I manage large caps differently than the smaller companies in the model. I buy moderately growing large caps, like Wal-Mart (WMT) for example, at an undervalued price and sell the stock when it reaches a more appropriate valuation.

With small caps and mid caps, as long as the growth story is still intact, I don’t sell just because the valuation looks a little high, or even too high. Actually, I’m willing to keep adding to small/medium sized companies like Netflix (NFLX) at higher and higher prices. There is a valuation limit where I’ll back off adding to a stock like Netflix; I am a value-conscious investor, after all. But companies like Netflix have such a long runway of growth that the “fair value” for a stock like that is way beyond what most investors realize. Most investors have a tendency to underestimate the growth potential of a high growth company. I’m not exactly sure why that is, but they do. I have committed the same mistake; it’s just human nature.

We have quite a few holdings that are technically large caps but, because of their high growth prospects, I want them in the model. Now, if I buy an Activision (ATVI) or Netflix (which we own) and it becomes a large cap, I don’t start selling it.
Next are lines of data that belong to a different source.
(** * content-gen: claim verification, compliance review and the workflow stages

    A shallow embedding of [app/tools/factcheck.py], [app/tools/compliance.py],
    [app/tools/search.py] and the workflow nodes of [app/graph.py].

    Conventions of the embedding.
    - Python [str] is [string]; texts are taken to be ASCII, so that
      [str.lower], [\d], [\s], [\b] act on the ASCII classes only.
    - Python [float] is [Q]: the scores are sums and products of decimal
      literals and of one ratio of two lengths, compared against decimal
      literals.
    - A [dict] is an association list in insertion order (iteration order of a
      Python dict); a [set] of strings is a duplicate-free list.
    - A call that can raise returns [Exc A]: [Raised msg] carries [str(e)].
    - The outside world (search backends, the generation service, the JSON
      library, the timing advisor) is a record of functions, [Search.Backend]
      and [Services], that the modelled code takes as a parameter.
    - [print] calls are left out. *)

From Stdlib Require Import List String Ascii Bool Arith Lia QArith Qminmax Qround Lqa.
Import ListNotations.
Local Close Scope Q_scope.
#[local] Set Warnings "-register-all".
Local Open Scope string_scope.
Local Open Scope list_scope.
Local Open Scope nat_scope.

(** String concatenation, written apart from list concatenation. *)
Local Infix "@@" := String.append (at level 60, right associativity).

(** ** Python string primitives *)

Module PyStr.

Definition is_upper (c : ascii) : bool :=
  let n := nat_of_ascii c in (65 <=? n) && (n <=? 90).

Definition is_lower (c : ascii) : bool :=
  let n := nat_of_ascii c in (97 <=? n) && (n <=? 122).

Definition is_digit (c : ascii) : bool :=
  let n := nat_of_ascii c in (48 <=? n) && (n <=? 57).

(** [\w]: letters, digits and the underscore. *)
Definition is_word (c : ascii) : bool :=
  is_upper c || is_lower c || is_digit c || (nat_of_ascii c =? 95).

(** [\s] and [str.isspace]: tab, newline, vertical tab, form feed, carriage
    return, the four separators 28..31 and the space. *)
Definition is_space (c : ascii) : bool :=
  let n := nat_of_ascii c in
  ((9 <=? n) && (n <=? 13)) || ((28 <=? n) && (n <=? 31)) || (n =? 32).

Definition lower_char (c : ascii) : ascii :=
  if is_upper c then ascii_of_nat (nat_of_ascii c + 32) else c.

(** [s.lower()] *)
Fixpoint lower (s : string) : string :=
  match s with
  | EmptyString => EmptyString
  | String c r => String (lower_char c) (lower r)
  end.

Fixpoint lstrip (s : string) : string :=
  match s with
  | String c r => if is_space c then lstrip r else s
  | EmptyString => EmptyString
  end.

Fixpoint rev_onto (s acc : string) : string :=
  match s with
  | EmptyString => acc
  | String c r => rev_onto r (String c acc)
  end.

Definition rev (s : string) : string := rev_onto s EmptyString.

(** [s.strip()] *)
Definition strip (s : string) : string := rev (lstrip (rev (lstrip s))).

(** [sub in s] *)
Fixpoint contains (sub s : string) : bool :=
  if prefix sub s then true
  else match s with
       | EmptyString => false
       | String _ r => contains sub r
       end.

(** [s[:n]] for [n >= 0] *)
Fixpoint take (n : nat) (s : string) : string :=
  match n, s with
  | S k, String c r => String c (take k r)
  | _, _ => EmptyString
  end.

Fixpoint drop (n : nat) (s : string) : string :=
  match n, s with
  | S k, String _ r => drop k r
  | _, _ => s
  end.

(** [s.startswith(p)] is [prefix p s]. *)

(** [sep.join(xs)] *)
Fixpoint join (sep : string) (xs : list string) : string :=
  match xs with
  | [] => EmptyString
  | [x] => x
  | x :: r => x @@ sep @@ join sep r
  end.

(** [s.split()]: maximal runs of non-space characters. *)
Fixpoint split_ws_aux (s : string) (cur : string) : list string :=
  match s with
  | EmptyString =>
      match cur with EmptyString => [] | _ => [rev cur] end
  | String c r =>
      if is_space c
      then match cur with
           | EmptyString => split_ws_aux r EmptyString
           | _ => rev cur :: split_ws_aux r EmptyString
           end
      else split_ws_aux r (String c cur)
  end.

Definition split_ws (s : string) : list string := split_ws_aux s EmptyString.

(** [s.replace(old, new)] for a non-empty [old]. *)
Fixpoint replace_fuel (fuel : nat) (old new s : string) : string :=
  match fuel with
  | O => s
  | S f =>
      match s with
      | EmptyString => EmptyString
      | String c r =>
          if prefix old s
          then new @@ replace_fuel f old new (drop (length old) s)
          else String c (replace_fuel f old new r)
      end
  end.

Definition replace (old new s : string) : string :=
  match old with
  | EmptyString => s
  | _ => replace_fuel (length s) old new s
  end.

Definition mem (x : string) (xs : list string) : bool :=
  existsb (String.eqb x) xs.

(** [set(xs)] as a duplicate-free list, first occurrences kept. *)
Fixpoint to_set (xs : list string) : list string :=
  match xs with
  | [] => []
  | x :: r => x :: filter (fun y => negb (String.eqb x y)) (to_set r)
  end.

(** [a & b] (or [a.intersection(b)]) on sets. *)
Definition inter (a b : list string) : list string :=
  filter (fun x => mem x b) a.

(** [sorted(xs)] on strings: insertion sort by code points (stable). *)
Fixpoint insert_sorted (x : string) (xs : list string) : list string :=
  match xs with
  | [] => [x]
  | y :: r => if String.ltb x y then x :: xs else y :: insert_sorted x r
  end.

Definition sorted (xs : list string) : list string :=
  fold_right insert_sorted [] (List.rev xs).

(** The double quote character, as a one-character string. *)
Definition dquote : string := String (ascii_of_nat 34) EmptyString.

(** The line feed. *)
Definition newline : string := String (ascii_of_nat 10) EmptyString.

End PyStr.

(** ** The fragment of Python's [re] that the program uses

    A backtracking matcher with Python's priorities: the left alternative
    first, a greedy repetition tries one more iteration first, a lazy one
    tries to stop first.  One capture group is enough for every pattern of
    the program.  None of the program's patterns matches the empty string. *)

Module Re.

Inductive re : Type :=
| Eps
| Cls (p : ascii -> bool)
| Seq (a b : re)
| Alt (a b : re)
| Star (a : re)
| LazyStar (a : re)
| Group (a : re)
| WordB
| Bol.

Definition Plus (a : re) : re := Seq a (Star a).
Definition Opt (a : re) : re := Alt a Eps.
Definition Chr (c : ascii) : re := Cls (Ascii.eqb c).
(** a character under [re.IGNORECASE] *)
Definition ChrI (c : ascii) : re :=
  Cls (fun x => Ascii.eqb (PyStr.lower_char c) (PyStr.lower_char x)).

Fixpoint Lit (s : string) : re :=
  match s with
  | EmptyString => Eps
  | String c EmptyString => Chr c
  | String c r => Seq (Chr c) (Lit r)
  end.

Fixpoint LitI (s : string) : re :=
  match s with
  | EmptyString => Eps
  | String c EmptyString => ChrI c
  | String c r => Seq (ChrI c) (LitI r)
  end.

Fixpoint Alts (rs : list re) : re :=
  match rs with
  | [] => Eps
  | [r] => r
  | r :: rest => Alt r (Alts rest)
  end.

(** What a successful match leaves: the rest of the input and group 1. *)
Definition outcome : Type := (string * option string)%type.

(** The continuation receives the last character consumed (for [\b] and
    [^]), the remaining input and the capture. *)
Definition cont : Type := option ascii -> string -> option string -> option outcome.

Definition is_word_opt (c : option ascii) : bool :=
  match c with Some x => PyStr.is_word x | None => false end.

Definition head (s : string) : option ascii :=
  match s with String c _ => Some c | EmptyString => None end.

Fixpoint mt (r : re) (prev : option ascii) (s : string) (g : option string)
  (k : cont) {struct r} : option outcome :=
  match r with
  | Eps => k prev s g
  | Cls p =>
      match s with
      | String c s' => if p c then k (Some c) s' g else None
      | EmptyString => None
      end
  | Seq a b => mt a prev s g (fun p' s' g' => mt b p' s' g' k)
  | Alt a b =>
      match mt a prev s g k with
      | Some x => Some x
      | None => mt b prev s g k
      end
  | Star a =>
      (fix loop (n : nat) (prev : option ascii) (s : string) (g : option string)
         : option outcome :=
         match n with
         | O => k prev s g
         | S n' =>
             match mt a prev s g
                     (fun p' s' g' =>
                        if length s' <? length s then loop n' p' s' g' else None)
             with
             | Some x => Some x
             | None => k prev s g
             end
         end) (length s) prev s g
  | LazyStar a =>
      (fix loop (n : nat) (prev : option ascii) (s : string) (g : option string)
         : option outcome :=
         match k prev s g with
         | Some x => Some x
         | None =>
             match n with
             | O => None
             | S n' =>
                 mt a prev s g
                   (fun p' s' g' =>
                      if length s' <? length s then loop n' p' s' g' else None)
             end
         end) (length s) prev s g
  | Group a =>
      mt a prev s g
        (fun p' s' _ => k p' s' (Some (PyStr.take (length s - length s') s)))
  | WordB =>
      if xorb (is_word_opt prev) (is_word_opt (head s)) then k prev s g else None
  | Bol =>
      match prev with None => k prev s g | Some _ => None end
  end.
(** C6 (as amended).  In every assembled matrix the part contributed by
    a term tagged symmetric has equal entries at [(i, j)] and [(j, i)],
    the part contributed by a term tagged antisymmetric has at [(j, i)]
    the exact negation of its entry at [(i, j)], and the global matrix is
    the sum of these parts.  In the weak form of [main] the blocks (0,0)
    and (1,1) hold a symmetric term next to an unsymmetric convective
    term, so in the matrices of the main loop the entries at [(i, j)] and
    [(j, i)] of two velocity unknowns are equal only up to the convective
    contribution: they differ by exactly what the convective
    contributions at [(i, j)] and [(j, i)] differ by, and they are equal
    in the first step, where that contribution vanishes.  The rows of the
    pressure unknowns, which hold the velocity-pressure couplings (0,2)
    and (1,2) tagged antisymmetric, are the exact negation of their
    columns. *)
Theorem tagged_blocks_mirror_up_to_convection :
  (forall spaces pss xp yp (t : BiForm),
      bf_sym t = SYM -> symmetric (biform_matrix spaces pss xp yp t))
  /\ (forall spaces pss xp yp (t : BiForm),
        bf_sym t = ANTISYM -> antisymmetric (biform_matrix spaces pss xp yp t))
  /\ (forall wf spaces pss xp yp (i j : Z),
        ls_A (assemble wf spaces pss xp yp) i j
        = Qcsum (map (fun t => biform_matrix spaces pss xp yp t i j)
                     (wf_biforms wf)))
  /\ (forall p : Params,
        map (fun t => (bf_i t, bf_j t, bf_sym t))
            (wf_biforms (main_weak_form p))
        = [(0, 0, SYM); (0, 0, UNSYM); (1, 1, SYM); (1, 1, UNSYM);
           (0, 2, ANTISYM); (1, 2, ANTISYM)]%nat)
  /\ (forall (p : Params) (spsolve : LinSystem -> SolveResult) (mesh : Mesh)
             (k : nat) (i j : Z),
        let w := run p spsolve k (init p mesh) in
        let w' := run p spsolve (S k) (init p mesh) in
        let C := convection_matrix (sys_spaces w') (xprev w) (yprev w) in
        (~ i ∈ free_dofs (sp_dofs (press w')) ->
         ~ j ∈ free_dofs (sp_dofs (press w')) ->
         ls_A (sys w') i j - ls_A (sys w') j i = C i j - C j i)
        /\ (k = 0%nat ->
            ~ i ∈ free_dofs (sp_dofs (press w')) ->
            ~ j ∈ free_dofs (sp_dofs (press w')) ->
            ls_A (sys w') i j = ls_A (sys w') j i)
        /\ (j ∈ free_dofs (sp_dofs (press w')) ->
            ls_A (sys w') j i = - ls_A (sys w') i j)).
Proof.
  split; [intros; apply biform_matrix_symmetric; assumption |].
  split; [intros; apply biform_matrix_antisymmetric; assumption |].
  split; [intros; apply assemble_sum_of_terms |].
  split; [intros p; reflexivity |].
  intros p spsolve mesh k i j. cbv zeta.
  assert (Hsym : ~ i ∈ free_dofs (sp_dofs (press (run p spsolve (S k)
                                                    (init p mesh)))) ->
                 ~ j ∈ free_dofs (sp_dofs (press (run p spsolve (S k)
                                                    (init p mesh)))) ->
                 ls_A (sys (run p spsolve (S k) (init p mesh))) i j
                 - ls_A (sys (run p spsolve (S k) (init p mesh))) j i
                 = convection_matrix
                     (sys_spaces (run p spsolve (S k) (init p mesh)))
                     (xprev (run p spsolve k (init p mesh)))
                     (yprev (run p spsolve k (init p mesh))) i j
                   - convection_matrix
                       (sys_spaces (run p spsolve (S k) (init p mesh)))
                       (xprev (run p spsolve k (init p mesh)))
                       (yprev (run p spsolve k (init p mesh))) j i).
  { intros Hi Hj. apply Qc_diff_swap.
    apply (velocity_block_symmetric_part p spsolve mesh k i j Hi Hj). }
  split; [exact Hsym |].
  split; [| apply run_pressure_blocks].
  intros -> Hi Hj. specialize (Hsym Hi Hj).
  rewrite run_0 in Hsym. destruct (init_prev p mesh) as [Ex Ey].
  rewrite Ex, Ey, !convection_matrix_at_rest in Hsym.
  apply Qc_diff_zero. exact Hsym.
Qed.

(** In the second step of a run with the constants of the source the
    entries of the x-velocity unknowns 0 and 1 differ by what the
    convective contributions differ by. *)
Lemma tagged_blocks_mirror_up_to_convection_witness :
  let w := run source_params rhs_solver 1 (init source_params toy_mesh) in
  let w' := run source_params rhs_solver 2 (init source_params toy_mesh) in
  ls_A (sys w') 0 1 - ls_A (sys w') 1 0
  = convection_matrix (sys_spaces w') (xprev w) (yprev w) 0 1
    - convection_matrix (sys_spaces w') (xprev w) (yprev w) 1 0.
Proof.
  cbv zeta.
  apply (proj1 (proj2 (proj2 (proj2 (proj2
           tagged_blocks_mirror_up_to_convection)))
           source_params rhs_solver toy_mesh 1%nat 0%Z 1%Z)).
  - rewrite list_elem_of_In. vm_compute. intros [E | []]. discriminate E.
  - rewrite list_elem_of_In. vm_compute. intros [E | []]. discriminate E.
Defined.

(** In the second step of a run with the constants of the source, the
    unknowns 0 and 1 both belong to the x-velocity, whose block (0,0)
    holds the term tagged symmetric, and the assembled matrix has
    different entries at [(0, 1)] and [(1, 0)]. *)
Lemma symmetric_block_counterexample :
  let w := run source_params rhs_solver 2 (init source_params toy_mesh) in
  free_dofs (sp_dofs (xvel w)) = [0; 1]%Z
  /\ map (fun t => (bf_i t, bf_j t, bf_sym t))
         (firstn 1 (wf_biforms (main_weak_form source_params)))
     = [(0, 0, SYM)]%nat
  /\ ls_A (sys w) 0 1 = qfrac 999 1000
  /\ ls_A (sys w) 1 0 = qfrac 2997 4000
  /\ ls_A (sys w) 0 1 <> ls_A (sys w) 1 0.
Proof.
  cbv zeta.
  split; [vm_compute; reflexivity |].
  split; [reflexivity |].
  split; [apply Qc_is_canon; vm_compute; reflexivity |].
  split; [apply Qc_is_canon; vm_compute; reflexivity |].
  vm_compute. discriminate.
Qed.
(** * Regression with a spiking network: the LIF recurrence and its unrolling

    A shallow embedding of [examples/tutorial_regression_1.ipynb]:
    the dataset class [RegressionDataset], the three-stage network [Net]
    and its time-unrolled [forward] pass.

    Conventions.
    - Tensor entries are real numbers ([R]); rounding of the machine floats
      is abstracted away.
    - Data tensors are nested lists: a [Vec] is one sample's feature row,
      a [Mat] is [batch][features], a [Tensor3] is [time][batch][features].
    - Parameter tensors are index functions together with their sizes.
    - Python exceptions are values of [PyError]; a fallible computation
      returns a [result]. *)

From Stdlib Require Import String Reals Lra Lia ZArith Bool Arith List.
Import ListNotations.
Open Scope R_scope.

(* ================================================================= *)
(** ** Exceptions and results *)

Inductive PyError : Type :=
| IndexError
| RuntimeError
| NotImplementedError (msg : string).

Inductive result (A : Type) : Type :=
| Ok (a : A)
| Raise (e : PyError).

Arguments Ok {A} a.
Arguments Raise {A} e.

Definition bind {A B : Type} (r : result A) (k : A -> result B) : result B :=
  match r with
  | Ok a => k a
  | Raise e => Raise e
  end.

Notation "x <- r ;; k" := (bind r (fun x => k))
  (at level 61, r at next level, right associativity).

(* ================================================================= *)
(** ** Tensors *)

Definition Vec : Type := list R.
Definition Mat : Type := list Vec.
Definition Tensor3 : Type := list Mat.

(** Entry [b, j] of a [batch][features] tensor; positions outside the
    tensor read as zero. *)
Definition at2 (m : Mat) (b j : nat) : R := nth j (nth b m []) 0.


(** Indexed map: [imap_from k f [a0; a1; ...] = [f k a0; f (k+1) a1; ...]]. *)
Fixpoint imap_from {A B : Type} (k : nat) (f : nat -> A -> B) (l : list A)
  : list B :=
  match l with
  | [] => []
  | a :: l' => f k a :: imap_from (S k) f l'
  end.

Definition imap {A B : Type} (f : nat -> A -> B) (l : list A) : list B :=
  imap_from 0 f l.

(** Shape of a [batch][features] tensor: the width of every row. *)
Definition shape2 (m : Mat) : list nat := map (@length R) m.

Definition same_shape (a b : Mat) : bool :=
  if list_eq_dec Nat.eq_dec (shape2 a) (shape2 b) then true else false.

(** [x[step, :, :]]: indexing the leading axis, [IndexError] past the end. *)
Definition index0 (x : Tensor3) (step : nat) : result Mat :=
  match nth_error x step with
  | Some m => Ok m
  | None => Raise IndexError
  end.

(** [torch.stack(ts)] along a new leading axis: the list must be non-empty
    and all its tensors must have one shape. *)
Definition torch_stack (ts : list Mat) : result Tensor3 :=
  match ts with
  | [] => Raise RuntimeError
  | t :: rest =>
      if forallb (same_shape t) rest then Ok ts else Raise RuntimeError
  end.

(** [range(n)] for a Python integer [n]: empty when [n <= 0]. *)
Definition range (n : Z) : list nat := seq 0 (Z.to_nat n).

(* ================================================================= *)
(** ** The LIF cell *)

Inductive ResetMechanism : Type :=
| ResetSubtract
| ResetZero
| ResetNone.

(** Modelled from the spec: the spike decision of [snn.Leaky] (the class is
    library code outside this notebook).  Spike = 1 if the candidate
    potential is at least the threshold, else 0. *)
Definition fire (thr cand : R) : R :=
  if Rle_dec thr cand then 1 else 0.

(** Modelled from the spec: one step of [snn.Leaky] for one neuron,
    [step(input_current, prev_potential) -> (spike, new_potential)].
    Candidate potential = [beta * prev_potential + input_current]; the new
    potential is the candidate after the reset rule of the cell. *)
Definition lif_step (beta thr : R) (reset : ResetMechanism)
  (input_current prev_potential : R) : R * R :=
  let cand := beta * prev_potential + input_current in
  let spk := fire thr cand in
  (spk,
   match reset with
   | ResetSubtract => cand - thr * spk
   | ResetZero => cand * (1 - spk)
   | ResetNone => cand
   end).

(** Modelled from the spec: a [snn.Leaky] module.  Decay rate and threshold
    are per-neuron parameters (a one-element or scalar parameter is the
    constant function: it broadcasts to every neuron the cell is applied
    to); the reset mode is fixed at construction. *)
Record Leaky : Type := {
  beta : nat -> R;
  threshold : nat -> R;
  reset_mechanism : ResetMechanism
}.

(** Modelled from the spec: [Leaky.init_leaky()], the membrane potential at
    the start of a forward pass, zero for every neuron and sample.  It is
    created before the shape of the input is known: the empty tensor, whose
    entries all read as zero through [at2]. *)
Definition init_leaky (l : Leaky) : Mat := [].

(** Modelled from the spec: [Leaky.forward(input_, mem)] on a
    [batch][neurons] current, [lif_step] at every entry with the neuron's
    own parameters.  Returns [(spk, mem)], both of the shape of the current;
    the previous potential is read through [at2], so that the potential of
    [init_leaky] counts as zero at every entry. *)
Definition Leaky_forward (l : Leaky) (input_ mem : Mat) : Mat * Mat :=
  (imap (fun b row =>
           imap (fun j cur =>
                   fst (lif_step (beta l j) (threshold l j)
                          (reset_mechanism l) cur (at2 mem b j))) row) input_,
   imap (fun b row =>
           imap (fun j cur =>
                   snd (lif_step (beta l j) (threshold l j)
                          (reset_mechanism l) cur (at2 mem b j))) row) input_).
The catalyst to sell a growth company that I originally bought as a mid-cap will be dependent exclusively on the future return I expect out of the stock relative to other growth opportunities available.

I decided to add to our Netflix holding after the company reported another blockbuster quarter. I am not shy to buy Netflix after it pops 10 or 20 percent. When a high growth stock pops like that after a great quarter of growth, it usually tells me that the market is struggling to discount all the expected future growth of the stock. It goes back to my view that most investors underestimate a wonderful company’s growth potential over the long term.

Netflix is in the process of transitioning to a more international business, which is a huge growth opportunity when it hasn’t even reached its potential here domestically. Plus, I don’t believe the market really understands what makes Netflix such a great business. They are providing great content and a great service to millions of subscribers (including myself) for a cheap price – just $7.99 per month – that beats the pants off of anything satellite or cable can match. Netflix is one of the great growth stories of our time.

A good example of a large cap that we own and in which I plan to steadily keep buying is Amazon (AMZN). Amazon is misunderstood, similarly to Netflix, by a lot of Wall Street analysts. Amazon announced a good solid quarter, once again, last week, and analysts were worried about the dip in margin. This presents a great opportunity to buy another incremental position as analysts focus on margins when management is focused on elements like return on invested capital and growing free cash flow per share. These are the metrics that will ultimately determine the future intrinsic value for any business. Based on expected growth over the next 10 years and beyond, I believe Amazon is still undervalued. I have no doubt Amazon will have a larger market value than Wal-Mart someday.